Tuesday 6th March 2012 | 15:38
Plaid call for fair fuel regulator on fair fuel day
SOARING PRICES SHOW NEED FOR FUEL DUTY CAP AT THE PUMP
As prices this week pass the £1.50 mark, Plaid Cymru leader in Westminster, Elfyn Llwyd MP, has repeated calls for a fuel duty regulator to stop prices rising rapidly at the pump.
Mr Llwyd makes the call ahead of National Fair Fuel Day on March 7th which will be marked by a "mass lobby" outside Parliament where people will demand Government action over the soaring prices of fuel.
Plaid have consistently called for the introduction of a regulator which would cut fuel duty when prices spike unexpectedly, freezing the price at the pump.

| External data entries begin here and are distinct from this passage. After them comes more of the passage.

(** The offset tracker fails when the writer below it does. *)
#[export, refine] Instance offsetTrackingWriter_fallible {W} `{FallibleWriter W}
    : FallibleWriter (offsetTrackingWriter W) := {
  stored w := stored (otw_writer w);
  wusable w := wusable (otw_writer w) /\ in_width 64 (otw_currentOffset w);
  may_fail_write w := may_fail_write (otw_writer w);
}.
Proof.
  - intros p [w o] [Hw Ho]. simpl in *. destruct (fallible_write p w Hw) as (n & err & w' & Hrun & Hv & Hf & Hres).
    exists n, err, (mkOffsetTracking w' (u64 (o + u64 n))). unfold offsetTrackingWriter_Write. simpl.
    change (ioWrite p w) with (wWrite p w). rewrite Hrun. simpl. split; [done|]. split; [split; [done|apply wrap_range; lia]|].
    split; [done|]. destruct Hres as [(-> & -> & Hs & _)|Hbad]; [left|by right]. split_and!; try done.
    rewrite (Z.add_comm o), wrap_add_l, Z.add_comm by lia. done.
  - intros [w o] [_ Ho]. done.
Defined.

(** ** The headers of a file, written into memory *)

Definition write_headers {W} `{WriterWithOffset W} (f : RpmFile) : M W unit :=
  _ ← write_lead (Lead f);
  _ ← Write_ (SignatureHeader f) false;
  Write_ (MainHeader f) true.

(** The outcome of writing everything in front of the payload, and the bytes. *)
Definition headers_of (f : RpmFile) : outcome unit * list Z :=
  let '(o, w) := write_headers f (NewOffsetTrackingWriter NewArrayWriter) in
  (o, written w).

Lemma oblivious_write_headers {W1 W2} `{FallibleWriter W1} `{LawfulWriter W2} f :
  oblivious (W1:=W1) (W2:=W2) (write_headers f) (write_headers f).
Proof.
  unfold write_headers. apply oblivious_bind; [apply oblivious_write_lead|intros].
  apply oblivious_bind; intros; apply oblivious_Write.
Qed.

(** [RpmFile.Write] up to the payload. *)
Lemma WriteRPM_split {W P} `{WriterWithOffset W} `{ReaderWithOffset P} `{shares : !Shares W P} fuel f (w : W) (p : P) :
  WriteRPM fuel f (w, p) =
    match with_serializer (write_headers f) (w, p) with
    | (Ok _, wp) => (_ ← io_Copy fuel 0; mret tt) wp
    | (Err e, wp) => (Err e, wp) | (Panic s, wp) => (Panic s, wp) | (Diverge, wp) => (Diverge, wp)
    end.
Proof. done. Qed.

(** Writing the headers, whatever the writer: as into memory, or the writer fails. *)
Lemma write_headers_run {W} `{FallibleWriter W} {P} f (w : W) (p : P) :
  wusable w ->
  exists o w', with_serializer (write_headers f) (w, p) = (o, (w', p)) /\ wusable w' /\
    (may_fail_write w' -> may_fail_write w) /\
    (o = (headers_of f).1 /\ stored w' = stored w ++ (headers_of f).2 \/ (exists e, o = Err e) /\ may_fail_write w).
Proof.
  intros Hw.
  destruct (oblivious_write_headers (W1:=offsetTrackingWriter W) (W2:=offsetTrackingWriter ArrayWriter) f
    (NewOffsetTrackingWriter w) (NewOffsetTrackingWriter NewArrayWriter)) as ([V1 _] & F1 & Hres);
    [by split|done..|].
  unfold headers_of, with_serializer.
  destruct (write_headers f (NewOffsetTrackingWriter NewArrayWriter)) as [o2 a].
  destruct (write_headers f (NewOffsetTrackingWriter w)) as [o1 s1]. simpl in V1, F1, Hres.
  exists o1, (otw_writer s1). split; [done|]. split; [done|]. split; [done|].
  destruct Hres as [(-> & _ & _ & bs & R1 & R2)|Hbad]; [left|by right]. simpl in R1, R2 |- *. by rewrite R1, R2.
Qed.

(** [RpmFile.Write], whatever the writer and the reader of the payload, as long as they
    have nothing in common: the headers as they are written into memory, and if that
    succeeds the payload; or one of the two fails. *)
Lemma WriteRPM_fallible {W P} `{FallibleWriter W} `{FallibleReader P} fuel f (w : W) (p : P) :
  wusable w -> usable p -> (length (pending p) + 1 < fuel)%nat ->
  exists o w' p', WriteRPM fuel f (w, p) = (o, (w', p')) /\ wusable w' /\
    (o = (headers_of f).1 /\ stored w' = stored w ++ (headers_of f).2 ++
        match (headers_of f).1 with Ok _ => pending p | _ => [] end \/
     (exists e, o = Err e) /\ (may_fail_write w \/ may_fail p)).
Proof.
  intros Hw Hp Hfuel. rewrite WriteRPM_split.
  destruct (write_headers_run f w p Hw) as (o & w1 & -> & V1 & F1 & [[-> R1]|[[e ->] Hbad]]);
    [|exists (Err e), w1, p; split_and!; try done; right; split; [by eexists|by left]].
  destruct ((headers_of f).1) as [[]|e|x|] eqn:Ho;
    [|by eexists _, w1, p; split_and!; try done; left; rewrite app_nil_r..].
  pose proof (io_Copy_fallible fuel 0 w1 p Hfuel V1 Hp) as (o & w' & p' & Hc & Hv & Hf & Hres).
  unfold mbind, M_bind. rewrite Hc. destruct Hres as [[[m ->] R2]|[[e ->] Hbad]].
  - exists (Ok tt), w', p'. split_and!; try done. left. split; [done|]. by rewrite R2, R1, <- app_assoc.
  - exists (Err e), w', p'. split_and!; try done. right. split; [by eexists|tauto].
Qed.

Lemma WriteRPM_headers {W P} `{LawfulWriter W} `{LawfulReader P} fuel f (w : W) (p : P) :
  wvalid w -> valid p -> (length (rest p) + 1 < fuel)%nat ->
  exists w' p', WriteRPM fuel f (w, p) = ((headers_of f).1, (w', p')) /\ wvalid w' /\
    written w' = written w ++ (headers_of f).2 ++
      match (headers_of f).1 with Ok _ => rest p | _ => [] end.
Proof.
  intros Hw Hp Hfuel. pose proof (WriteRPM_fallible (W:=W) (P:=P) fuel f w p) as Hc.
  destruct (Hc Hw Hp Hfuel) as (o & w' & p' & Hrun & Hv & [[-> Hs]|[_ [[]|[]]]]). by exists w', p'.
Qed.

Mr Llwyd also called for a rural fuel derogation which could mean lowering prices in rural areas. A trial is currently taking place in Scotland.
Mr Llwyd said:
"Rising fuel prices are a great problem for families and businesses in my constituency.
"It seems that they keep going up, whatever the government claims they have done - and so does the fuel duty that they collect.
"In this Budget later this month, George Osborne should introduce a genuine fuel duty stabiliser, as supported by motoring organisations and the Federation for Small Business, which would cap the price of petrol at the pump if it increases beyond expectation.
"Plaid have been pushing for this for 7 years now but neither Labour or Conservative governments in London have agreed this common sense idea.
"He should also look at extending the rural fuel duty derogation which is currently being trialled in parts of Scotland where 5p per litre is cut from the bill.
"Motorists in rural areas spend significantly more on fuel than those in urban areas.
"In part, this is because of their rurality, meaning that they use their cars more, and in part because of higher prices at the pump.
"Figures from the Office for National Statistics also show that poorer families spend more of their income on petrol than richer families, so there is an earnings effect as well through high fuel prices.
"Longer term, though, we have to be moving away from our reliance on fossil fuels and moving towards a greener economy.
"As there is not even one public electric car charging point per constituency in Wales, never mind every town or street, then people will not be persuaded to change from the current arrangements."